The Early Church in Dunkeld, Scotland

For a short period Dunkeld played a leading role in the history of the early church in Scotland. We first hear of it in the middle of the ninth century when, in 849, it seems that King Kenneth son of Alpin had a part of the relics of St Columba brought here from Iona, at which time he made Dunkeld the administrative centre for Scotland’s ecclesiastical organisation. The reason for this move was probably that the small island of Iona was increasingly vulnerable to Norse raids, whilst Dunkeld, at the very heart of the recently united kingdoms of the Scots and the Picts, must have seemed a much safer place.

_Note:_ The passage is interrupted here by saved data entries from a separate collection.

(* ===== verification/Password.v ===== *)
(** Login passwords (src/lyweb/app/auth/utils.py): stored as a salt, a dollar
    sign and the hexadecimal SHA-512 of salt and password. *)
From Stdlib Require Import Ascii String.
From S2P Require Import Prelude PyText.
#[local] Open Scope Z_scope.

Definition dollar : ascii := "$".

(** [sha512(text).hexdigest()]; hexadecimal digits hold no dollar sign. *)
Class Sha512 := {
  sha512_hex : string → string;
  sha512_hex_plain s : has_char dollar (sha512_hex s) = false;
}.

Section password.
Context `{Sha512}.

Definition _encrypt_password (salt raw_password : string) : string :=
  sha512_hex (salt +:+ raw_password).

(** The salt is drawn at random: twelve hexadecimal digits. *)
Definition enc_login_passwd (salt plaintext : string) : string :=
  salt +:+ String dollar (_encrypt_password salt plaintext).

Definition check_login_passwd (raw_password enc_password : string) : bool :=
  match split_on dollar enc_password with
  | [salt; hsh] => String.eqb hsh (_encrypt_password salt raw_password)
  | _ => false
  end.

(** What the column [password] of a user must look like. *)
Definition password_ok (enc : string) : Prop :=
  ∃ salt hsh, enc = salt +:+ String dollar hsh ∧
    has_char dollar salt = false ∧ has_char dollar hsh = false.

Lemma check_split raw salt hsh :
  has_char dollar salt = false → has_char dollar hsh = false →
  check_login_passwd raw (salt +:+ String dollar hsh) =
    String.eqb hsh (_encrypt_password salt raw).
Proof.
  intros Hs Hh. unfold check_login_passwd.
  by rewrite split_on_app, split_on_plain.
Qed.

Lemma enc_password_ok salt pw :
  has_char dollar salt = false → password_ok (enc_login_passwd salt pw).
Proof.
  intros Hs. exists salt, (_encrypt_password salt pw).
  split_and!; [done|done|apply sha512_hex_plain].
Qed.

(** The password that was set is accepted, and another one only if its digest is
    the same. *)
Lemma check_enc raw salt pw :
  has_char dollar salt = false →
  check_login_passwd raw (enc_login_passwd salt pw) = true ↔
  sha512_hex (salt +:+ pw) = sha512_hex (salt +:+ raw).
Proof.
  intros Hs. unfold enc_login_passwd.
  rewrite check_split by (done || apply sha512_hex_plain). apply String.eqb_eq.
Qed.
End password.
(* ===== verification/Firewall.v ===== *)
(** Port forwarding with iptables (src/lyweb/tool/firewall.py): the rules of the
    PREROUTING chain as the program reads them back, adding one, deleting one
    by its destination, and the command line. The iptables program is an
    argument; what the code relies on of it is the record [iptables_ok]. *)
From Stdlib Require Import Ascii String Decimal DecimalFacts DecimalPos DecimalN.
From S2P Require Import Prelude PyText.
#[local] Open Scope Z_scope.

(** ** Words and options *)

(** The values of the options; [None] for an option not given. *)
Record rule := mkRule {
  A : option string; d : option string; p : option string; m : option string;
  j : option string; dport : option Z; destination : option string }.

Definition no_opts : rule := mkRule None None None None None None None.

Inductive opt := OptA | OptD | OptP | OptM | OptJ | OptDport | OptDest | OptHelp.

Definition short_opt (c : ascii) : option opt :=
  if (c =? "A")%char then Some OptA else if (c =? "d")%char then Some OptD
  else if (c =? "p")%char then Some OptP else if (c =? "m")%char then Some OptM
  else if (c =? "j")%char then Some OptJ else if (c =? "h")%char then Some OptHelp else None.

(** A long option may be abbreviated to a prefix no other option has. *)
Definition long_opts : list (string * opt) :=
  [("--dport", OptDport); ("--to-destination", OptDest); ("--help", OptHelp)]%string.
Definition long_opt (s : string) : option opt :=
  match filter (λ x, String.prefix s x.1 = true) long_opts with
  | [(_, o)] => Some o
  | _ => None
  end.

(** The [int] of an option: hexadecimal, binary and octal prefixes. *)
Definition digit_of (c : ascii) : Z :=
  let n := Z.of_nat (nat_of_ascii (lower_char c)) in
  if (48 <=? n) && (n <=? 57) then n - 48 else if (97 <=? n) && (n <=? 122) then n - 87 else 99.
Fixpoint int_radix (radix acc : Z) (s : string) : option Z :=
  match s with
  | EmptyString => Some acc
  | String c s => if digit_of c <? radix then int_radix radix (acc * radix + digit_of c) s else None
  end.
Definition parse_int (s : string) : option Z :=
  match lower s with
  | String "0" (String "x" (String _ _ as t)) => int_radix 16 0 t
  | String "0" (String "b" (String _ _ as t)) => int_radix 2 0 t
  | String "0" (String "b" EmptyString) => Some 0
  | String "0" (String "o" (String _ _ as t)) => int_radix 8 0 t
  | String "0" t => int_radix 8 0 t
  | _ => py_int s
  end%char.

(** Storing a value; [None] for a value of the wrong type. *)
Definition store (o : opt) (v : string) (r : rule) : option rule :=
  match o with
  | OptA => Some (mkRule (Some v) (d r) (p r) (m r) (j r) (dport r) (destination r))
  | OptD => Some (mkRule (A r) (Some v) (p r) (m r) (j r) (dport r) (destination r))
  | OptP => Some (mkRule (A r) (d r) (Some v) (m r) (j r) (dport r) (destination r))
  | OptM => Some (mkRule (A r) (d r) (p r) (Some v) (j r) (dport r) (destination r))
  | OptJ => Some (mkRule (A r) (d r) (p r) (m r) (Some v) (dport r) (destination r))
  | OptDport => n ← parse_int v;
                Some (mkRule (A r) (d r) (p r) (m r) (j r) (Some n) (destination r))
  | OptDest => Some (mkRule (A r) (d r) (p r) (m r) (j r) (dport r) (Some v))
  | OptHelp => Some r
  end.

(** [parser.parse_args(tokens)] with an [error] that does nothing: an unknown
    option or a bad value ends the parse with the values so far. [None] is an
    exception: a value missing at the end, or the exit of [-h]. *)
Fixpoint parse_args (r : rule) (l : list string) : option rule :=
  match l with
  | [] => Some r
  | tok :: l =>
      let take (o : option opt) (inline : option string) :=
        match o with
        | None => Some r
        | Some OptHelp => None
        | Some o =>
            match inline with
            | Some v => match store o v r with Some r => parse_args r l | None => Some r end
            | None =>
                match l with
                | [] => None
                | v :: l => match store o v r with Some r => parse_args r l | None => Some r end
                end
            end
        end in
      match tok with
      | String "-" (String "-" EmptyString) => Some r
      | String "-" (String "-" _) =>
          match split1 "=" tok with
          | Some (o, v) => take (long_opt o) (Some v)
          | None => take (long_opt tok) None
          end
      | String "-" (String c rest) =>
          match short_opt c, rest with
          | Some OptHelp, _ => None
          | o, EmptyString => take o None
          | o, _ => take o (Some rest)
          end
      | _ => parse_args r l
      end
  end%char.

(** ** Rules of the chain *)

(** [get_rules] on the lines iptables prints: the lines that carry a chain. *)
Definition line_rule (line : string) : option rule := parse_args no_opts (words line).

It is therefore perhaps ironic that Dunkeld itself was to suffer a Danish raid soon after the move.

At this period the leaders of the Church in what was known as Fortriu (Pictish Scotland) were usually the heads of the monasteries rather than the bishops, although the first abbot of Dunkeld, whose death is recorded in 865, was also described as the chief bishop of the kingdom.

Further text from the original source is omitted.